I am an Oracle Database Administrator, responsible for maintaining confidentiality, availability and integrity of the database. You may be as well. As a DBA, I take all the precautions to safeguard the confidentiality, availability and integrity of the database. As a DBA, I have developed many security check lists to tighten up the security on the databases and servers. Oracle Security Patches, Access Controls, Database Roles, Privilege Restrictions, Authorizations, Firewalls, Intrusion Detection Systems, Intrusion Prevention Systems, Virus and malicious code protection, SQL Injection Prevention techniques, Best Coding practices are just the few examples of technical security controls that are implemented by the DBAs to secure the database. I am absolutely certain that the confidential documents leaked by WikiLeaks were protected by the technical controls mentioned here and quite a few more were in place. It appears that these technical controls didn’t prevent the leaks. It appears that these technical security controls were not adequate.

Please don’t get me wrong here, the above mentioned technical security controls are absolutely essential. These controls lay the foundation for the adequate security. The level of controls that you implement may vary, but we need to implement them. You need to evaluate threats and vulnerabilities to assess the risk that you are carrying or willing to take. Your security posture should be aligned with the risks that you can afford to take. Please bear in mind that there is a clear and present danger.
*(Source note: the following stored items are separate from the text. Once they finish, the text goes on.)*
Lemma payload_conversions_witness :
  ∃ h r, PayloadToPayloadHeader payload1 = Ok h ∧ wf h ∧
    le_decode (ExecutionPayloadHeader.BaseFeePerGas h) = 7 * 2 ^ 248 ∧
    ELPayloadToRESTPayload payload1 = Ok r ∧ RESTPayloadToELPayload r = Ok payload1.
Proof.
  destruct (payload_conversions payload1 7 payload1_wf ltac:(vm_refl)) as (Hh & Hwf & Hf & r & Hr & Hb).
  eexists _, r. split; [exact Hh|]. split; [exact Hwf|]. split; [exact (Hf ltac:(lia))|].
  exact (conj Hr Hb).
Defined.

(** A payload whose state root is off by one byte is refused, the chain kept. *)
Definition bad_payload : ExecutionPayloadV1.t :=
  ExecutionPayloadV1.mk toy_head [] (replicate 32 x10) (ExecutionPayloadV1.ReceiptsRoot payload1)
    (zeros 256) [] 1 30000000 0 1012 [] None head1 [].

(** The block of a good payload; on [engine2] the chain has it already. *)
Definition accepted_block : toy_block :=
  match (ProcessPayload payload1 (mockChain engine1)).2 with Ok b => b | _ => toy_genesis end.

Lemma process_payload_outcomes_witness :
  (* refused before the insertion *)
  chain (ProcessPayload bad_payload (mockChain engine1)).1 = chain (mockChain engine1) ∧
  (* accepted *)
  GetHeaderByHash (chain (ProcessPayload payload1 (mockChain engine1)).1) head1
  = Some (toy_header accepted_block) ∧
  (* refused by the insertion *)
  ∃ b db c refusal, InsertChain (chain (mockChain engine2)) db b
    = (chain c, database c, Some refusal) ∧ block_Hash b = head1.
Proof.
  assert ((ProcessPayload bad_payload (mockChain engine1)).2
          = Err (Errorf "state root difference")) as E1 by vm_refl.
  assert ((ProcessPayload payload1 (mockChain engine1)).2 = Ok accepted_block) as E2 by vm_refl.
  assert ((ProcessPayload payload1 (mockChain engine2)).2 = Err insertion_failed) as E3 by vm_refl.
  assert (ExecutionPayloadV1.BlockHash payload1 = head1) as Hh by vm_refl.
  rewrite <- Hh. split; [|split].
  - exact (process_payload_outcomes _ _ _ _ (run_to _ _ E1)).
  - destruct (process_payload_outcomes _ _ _ _ (run_to _ _ E2)) as (_ & _ & _ & _ & _ & H).
    exact H.
  - destruct (process_payload_outcomes _ _ _ _ (run_to _ _ E3))
      as (_ & b & db & refusal & _ & [Hb _] & H).
    exists b, db, (ProcessPayload payload1 (mockChain engine2)).1, refusal. exact (conj H Hb).
Defined.

Lemma new_payload_status_witness :
  NewPayloadV1 (Some payload1) engine1 = (engine2, Ok (status ExecutionValid None)) ∧
  ∃ h, GetHeaderByHash (chain (mockChain engine2)) head1 = Some h ∧ Header.Number h = 1.
Proof.
  assert (NewPayloadV1 (Some payload1) engine1 = (engine2, Ok (status ExecutionValid None))) as E
    by vm_refl.
  split; [exact E|].
  assert (ValidateHash payload1 = Ok true) as Hv by vm_refl.
  pose proof (new_payload_status engine1 payload1 true 1 Hv eq_refl) as H.
  assert (GetHeaderByHash (chain (mockChain engine1)) (ExecutionPayloadV1.ParentHash payload1)
          = Some (toy_header toy_genesis)) as Hp by vm_refl.
  cbv zeta in H. rewrite Hp in H.
  destruct (H engine2 _ E) as (_ & _ & _ & h & Hf & Hn & _). exists h. split; [exact Hf|].
  by rewrite Hn.
Defined.

Lemma payload_on_payload_rejected_witness :
  NewPayloadV1 (Some payload2) engine2
  = (engine2, Ok (status ExecutionInvalidTerminalBlock None)).
Proof.
  apply (payload_on_payload_rejected engine1 engine2 (status ExecutionValid None) payload1
    payload2 1); [vm_refl|lia|vm_refl..].
Defined.

Lemma forkchoice_builds_payload_witness :
  ∃ id p, (GetPayloadV1 id engine1).2 = Ok p ∧ ExecutionPayloadV1.ParentHash p = toy_head ∧
    ExecutionPayloadV1.Timestamp p = 1012.
Proof.
  pose (r := ForkchoiceUpdatedResult.mk (status ExecutionValid (Some toy_head)) (Some (be_encode 8 1))).
  assert ((ForkchoiceUpdatedV1 (Some (heads toy_head)) (Some (attributes 1012)) engine0).2 = Ok r)
    as Hr by vm_refl.
  assert (ForkchoiceUpdatedV1 (Some (heads toy_head)) (Some (attributes 1012)) engine0
          = (engine1, Ok r)) as E by (unfold engine1; exact (run_to _ _ Hr)).
  assert (1 < capacity (recentPayloads engine0))%nat as Hcap by (cbn; lia).
  destruct (forkchoice_builds_payload engine0 engine1 (heads toy_head) (attributes 1012) r
    ltac:(vm_refl) Hcap E)
    as (id & p & parent & _ & _ & _ & _ & Hp & _ & Ht & _ & Hg & _).
  exists id, p. split; [exact Hg|]. split; [exact Hp|exact Ht].
Defined.

(** A run that builds a payload and processes it. *)
Lemma engine_run_sample : engine_run sample_chain 1 engine2.
Proof.
  apply (run_step _ 1 engine1 1).
  - apply (run_step _ 0 engine0 1); [apply (run_start _ engine0); vm_refl|].
    exact (step_build 0 engine0 (heads toy_head) (attributes 1012)).
  - unfold engine2. exact (step_new 1 engine1 (Some payload1)).
Qed.

Lemma engine_run_invariant_witness : engine_inv 1 engine2.
Proof. exact (engine_run_invariant sample_chain 1 engine2 engine_run_sample). Defined.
In order to fight the clear and present danger, Oracle DBAs need to look beyond the technical controls. Technical controls, or lack thereof, do fail us from time-to-time, but it appears that the technical controls didn’t fail us in WikiLeaks instance.

It is widely reported that the procedure to classify documents is out of control. New York Times reports that number of documents classified as Confidential has skyrocketed during the last decade. And so does the number of government officials who have the authority to classify documents. And so does the number of people who have or need access to such documents. Per media reports, there are approximately 750,000 people with access to confidential documents. That's very large number of people with access to confidential documents. It's counter intutive. One shouldn't share the confidential information with too many folks! An example of how management and operational controls play a part in data security.

Management controls are those that deal with policies, procedures, scope, frequency, oversight, checks and balances, risk assessment, etc. Operational security controls are those that are enforced by the people.There are quite a few security standards that preach the importance of management and operational controls. NIST SP 800-53 classifies security controls in three categories – management, operational and technical. HIPAA categorizes security controls as administrative and technical. So does other prevailing security standards.

As Oracle DBAs, we do get carried away by technical controls. We need to make sure that proper management and operational controls complement the technical controls that we implement. There is a clear and present danger our there!